Von Freitag bis Sonntag treffen sich Mitglieder und Amtsträger der Leo-Distrikte OS (Sachsen) und OM (Sachsen-Anhalt und Thüringen) zunächst zu einer Schulung in Görlitz. Im Rahmen dieser Veranstaltung gibt es neben einem kulturellen Programm in Görlitz für die Mitglieder drei Seminare, zu denen auch der Workshop mit Volker Heinrich am Oderwitzer Spitzberg gehört. Dieses Seminar ist sehr exklusiv und darum auch nur wenigen Teilnehmern vorbehalten, teilen die Organisatoren des Treffens mit. Möglicherweise liegt das auch daran, dass Volker Heinrich seine Gäste neben einem Vortrag auch zum Klettern am Spitzbergfelsen einlädt. Die fünf Jung-Lions werden – gesichert von Mitgliedern des Fördervereins „Sportklettergebiet Oderwitzer Spitzberg“ – die beiden Klettersteige „Apollofalter“ und „Riesenbolder“ klettern. Am Wochenende wird das zwar voraussichtlich noch nicht stattfinden. „Der Felsen ist zu nass“, erklärt Volker Heinrich. Aber einen Termin wird es auf jeden Fall geben.

Denn das Seminar am Sonnabend liegt Heinrich sehr am Herzen. Schließlich ist er seit 2004 selbst Mitglied des Lions Clubs, außerdem war er für den Lions Club mehrere Jahre als Chairman (höchster regionaler Würdenträger) für den Raum Görlitz, Niesky und Zittau aktiv. „Mitglieder des Lions Clubs hier in der Region haben mir einmal sehr geholfen“, erzählt der Oderwitzer. Damals habe er gemerkt, welche Bedeutung Netzwerke haben und wie wichtig sie sind, so Heinrich. Für ihn ist das nichts Neues: „Ich komme ja vom Bergsteigen, und da sind mir Seilschaften sehr bekannt.“ Der Lions Club habe jedenfalls in nicht unerheblichem Maße dazu beigetragen, das Sportklettergebiet am Oderwitzer Spitzberg zu einem beliebten Klettergebiet zu machen. „Dafür bin ich sehr dankbar, und darum möchte ich dem Lions Club auch etwas zurückgeben“, sagt Volker Heinrich.

Natürlich dreht sich dieses Seminar um den Klettersport – und das von Anfang an. „Ich möchte mit den jungen Leuten zuerst über die fürs Klettern wichtigen Charaktereigenschaften, wie Mut, Kraft, Kameradschaft und Verlässlichkeit ins Gespräch kommen.
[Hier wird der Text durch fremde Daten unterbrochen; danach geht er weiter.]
(* ===== verification/Delivery.v ===== *)
(** * Delivering a completed run

    [delivery.rs] of the worker: the sink that commits the worktree, lands the
    branch through [orc github push-branch] and opens the pull request; and the
    fixture task source of [task.rs].  The processes are a world that answers
    each invocation as it likes; the sink's state keeps the conversation. *)

From S2P Require Import Prelude BTree Text Time Substring RunState Kickoff LoopRun Campaign WorkerAction WorkerTools ReceiptSummary WorkerRun.

(** ** Tasks *)

Inductive FileAnswer := FileMissing | FileUnreadable | FileBytes (bytes : rstr).

(** [FixtureTaskSource::load]; [read] is the file system below the directory,
    [from_slice] the JSON reader. *)
Definition load (read : rstr → FileAnswer) (from_slice : rstr → option WorkerTask) (id : rstr)
    : result WorkerTask TaskLoadError :=
  let? _ := validate_task_id id in
  match read (id ++ lit ".json") with
  | FileMissing => Err UnknownTask
  | FileUnreadable => Err (MalformedTask (lit "read-io"))
  | FileBytes bytes =>
      let? task := ok_or (from_slice bytes) (MalformedTask (lit "invalid-json")) in
      if negb (bool_decide (task_id task = id)) then Err (MalformedTask (lit "id-mismatch"))
      else
        match validate_task_id (slug task) with
        | Ok _ => Ok task
        | Err _ => Err (MalformedTask (lit "invalid-slug"))
        end
  end.

Lemma load_trusted read from_slice id task :
  load read from_slice id = Ok task →
  task_id task = id ∧ validate_task_id id = Ok tt ∧ validate_task_id (slug task) = Ok tt.
Proof.
  unfold load. destruct (validate_task_id id) as [[]|] eqn:Ei; [|done]. cbn.
  destruct (read _) as [| |bytes]; try done. destruct (from_slice bytes) as [t|]; [|done]. cbn.
  destruct (bool_decide (task_id t = id)) eqn:Et; [|done]. apply bool_decide_eq_true in Et. cbn.
  destruct (validate_task_id (slug t)) as [[]|] eqn:Es; [|done]. by intros [= <-].
Qed.

(** ** Processes *)

Record Invocation := MkInvocation {
  iv_program : rstr;
  iv_dir : path;
  iv_args : list rstr;
  iv_env_removed : list rstr;
}.

(** The output's texts as [from_utf8_lossy] gives them. *)
Record Output := MkOutput { success : bool; stdout : rstr; stderr : rstr }.

(** [None] is a process that could not be run, or did not end in time. *)
Class Processes (W : Type) := { output : W → Invocation → W * option Output }.

Definition Conversation : Type := list (Invocation * option Output).

(** [str::split_whitespace]. *)
Fixpoint words_go (word : rstr) (s : rstr) : list rstr :=
  match s with
  | [] => if is_empty word then [] else [reverse word]
  | c :: s' =>
      if is_whitespace c then (if is_empty word then [] else [reverse word]) ++ words_go [] s'
      else words_go (c :: word) s'
  end.

Definition split_whitespace (s : rstr) : list rstr := words_go [] s.

(** ** The sink *)

Definition DELIVERY_NO_WORKTREE : rstr := lit "delivery-no-worktree".
Definition DELIVERY_BRANCH_STATE_FAILED : rstr := lit "delivery-branch-state-failed".
Definition DELIVERY_PUSH_FAILED : rstr := lit "delivery-push-failed".
Definition DELIVERY_PR_OPEN_FAILED : rstr := lit "delivery-pr-open-failed".
Definition DELIVERY_EMPTY_DIFF : rstr := lit "delivery-empty-diff".
Definition DELIVERY_REPO_INVALID : rstr := lit "delivery-repo-invalid".
Definition DELIVERY_ORC_BIN_MISSING : rstr := lit "delivery-orc-bin-missing".

Record PushBranchDeliverySink := MkPushBranchDeliverySink { orc_bin : rstr; base_branch : rstr; repo : rstr }.

Definition PushBranchDeliverySink_new (is_file : rstr → bool) (orc_bin repo base_branch : rstr)
    : result PushBranchDeliverySink rstr :=
  match split 47 repo with
  | [owner; name] =>
      if negb (is_empty owner) && negb (is_empty name) then
        if negb (is_file orc_bin) then Err DELIVERY_ORC_BIN_MISSING
        else Ok (MkPushBranchDeliverySink orc_bin base_branch repo)
      else Err DELIVERY_REPO_INVALID
  | _ => Err DELIVERY_REPO_INVALID
  end.

Definition git_invocation (dir : path) (args : list rstr) : Invocation :=
  MkInvocation (lit "git") dir args [lit "GIT_DIR"; lit "GIT_WORK_TREE"; lit "GIT_INDEX_FILE"].

Definition orc_invocation (sink : PushBranchDeliverySink) (dir : path) (args : list rstr) : Invocation :=
  MkInvocation (orc_bin sink) dir args [].

Definition head_invocation (worktree : path) : Invocation :=
  git_invocation worktree [lit "rev-parse"; lit "--abbrev-ref"; lit "HEAD"].

Definition add_invocation (worktree : path) : Invocation := git_invocation worktree [lit "add"; lit "-A"].

Definition commit_invocation (worktree : path) (request : DeliveryRequest) : Invocation :=
  git_invocation worktree
    [lit "-c"; lit "user.name=arbsec-agent[bot]"; lit "-c";
     lit "user.email=334074867+arbsec-agent[bot]@users.noreply.github.com"; lit "commit"; lit "-m";
     lit "feat(loop): task " ++ dr_task_id request ++ lit " work"].

Definition landing_invocation (sink : PushBranchDeliverySink) (worktree : path) (branch remote_branch : rstr)
    (request : DeliveryRequest) : Invocation :=
  orc_invocation sink worktree
    [lit "github"; lit "push-branch"; lit "--branch"; branch; lit "--remote-branch"; remote_branch;
     lit "--base"; base_branch sink; lit "--message"; lit "feat(loop): land task " ++ dr_task_id request;
     lit "--owner"; default [] (split 47 (repo sink) !! 0%nat); lit "--repo"; default [] (split 47 (repo sink) !! 1%nat)].

Definition pr_invocation (sink : PushBranchDeliverySink) (worktree : path) (remote_branch : rstr)
    (request : DeliveryRequest) : Invocation :=
  orc_invocation sink worktree
    [lit "github"; lit "gh-env-pr-create-chain"; repo sink; lit "--"; lit "gh"; lit "pr"; lit "create"; lit "--repo";
     repo sink; lit "--head"; remote_branch; lit "--base"; base_branch sink; lit "--title";
     lit "feat(loop): task " ++ dr_task_id request; lit "--body"; dr_summary request].

Definition lookup_invocation (sink : PushBranchDeliverySink) (worktree : path) (remote_branch : rstr) : Invocation :=
  orc_invocation sink worktree
    [lit "github"; lit "gh-env"; lit "--"; lit "gh"; lit "pr"; lit "view"; remote_branch; lit "--repo"; repo sink;
     lit "--json"; lit "url,state"; lit "--jq"; qlit "~\(.url) \(.state)~"].

Section sink.
Context {W : Type} `{Processes W}.

Definition step (A : Type) : Type := W * Conversation → (W * Conversation) * result A rstr.

#[local] Notation "'let>' x ':=' c 'in' k" :=
  (λ s, match c s with (s', Ok x) => k s' | (s', Err e) => (s', Err e) end)
  (at level 10, x pattern, c at level 200, k at level 200).

Definition answer {A} (r : result A rstr) : step A := λ s, (s, r).

(** Runs a process; [failed] is the code of one that gives no output. *)
Definition run_process (i : Invocation) (failed : rstr) : step Output := λ '(w, log),
  let '(w, o) := output w i in ((w, log ++ [(i, o)]), ok_or o failed).

Definition commit_worktree_state (worktree : path) (branch : rstr) (request : DeliveryRequest) : step unit :=
  let> current := run_process (head_invocation worktree) DELIVERY_BRANCH_STATE_FAILED in
  if negb (success current) then answer (Err DELIVERY_BRANCH_STATE_FAILED)
  else if negb (bool_decide (trim (stdout current) = branch)) then answer (Err DELIVERY_BRANCH_STATE_FAILED)
  else
    let> added := run_process (add_invocation worktree) DELIVERY_BRANCH_STATE_FAILED in
    if negb (success added) then answer (Err DELIVERY_BRANCH_STATE_FAILED)
    else
      let> commit := run_process (commit_invocation worktree request) DELIVERY_BRANCH_STATE_FAILED in
      if negb (success commit) && negb (contains_str (lit "nothing to commit") (stderr commit))
      then answer (Err DELIVERY_BRANCH_STATE_FAILED)
      else answer (Ok tt).

Definition push_branch_landing (sink : PushBranchDeliverySink) (worktree : path) (branch remote_branch : rstr)
    (request : DeliveryRequest) : step unit :=
  let> landing := run_process (landing_invocation sink worktree branch remote_branch request) DELIVERY_PUSH_FAILED in
  if negb (success landing) then
    if contains_str (lit "nothing to land") (stderr landing) then answer (Err DELIVERY_EMPTY_DIFF)
    else answer (Err DELIVERY_PUSH_FAILED)
  else answer (Ok tt).

Definition open_pr (sink : PushBranchDeliverySink) (worktree : path) (remote_branch : rstr)
    (request : DeliveryRequest) : step rstr :=
  let> pr := run_process (pr_invocation sink worktree remote_branch request) DELIVERY_PR_OPEN_FAILED in
  if negb (success pr) then
    if contains_str (lit "already exists") (stderr pr) then
      let> found := run_process (lookup_invocation sink worktree remote_branch) DELIVERY_PR_OPEN_FAILED in
      if negb (success found) then answer (Err DELIVERY_PR_OPEN_FAILED)
      else
        match split_whitespace (trim (stdout found)) with
        | reference :: state :: _ =>
            if negb (bool_decide (state = lit "OPEN")) then answer (Err DELIVERY_PR_OPEN_FAILED)
            else answer (Ok reference)
        | _ => answer (Err DELIVERY_PR_OPEN_FAILED)
        end
    else answer (Err DELIVERY_PR_OPEN_FAILED)
  else
    let pr_url := trim (stdout pr) in
    if is_empty pr_url then answer (Err DELIVERY_PR_OPEN_FAILED) else answer (Ok pr_url).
Alles, was für eine Seilschaft beim Bergsteigen wichtig ist“, sagt Volker Heinrich. Die Leo-Mitglieder können dieses Wissen dann bald auch im praktischen Teil des Seminars anwenden – zum einen beim gemeinsamen Rundgang um den Spitzberggipfel, zum anderen beim darauffolgenden Klettern von diesem herab.

Volker Heinrich sieht sein Engagement für die Jugendorganisation des Lions Clubs als selbstverständlich an, und das nicht nur aus den bereits beschriebenen Gründen der Dankbarkeit dem Club gegenüber. „Als Mitglied des Lions Clubs versuche ich, hier in der Region konkret etwas zu bewegen“, sagt der Oderwitzer. „Und ich will Gemeinsamkeiten schaffen.“ Nach diesem Credo will er auch das Seminar am Sonnabend abhalten.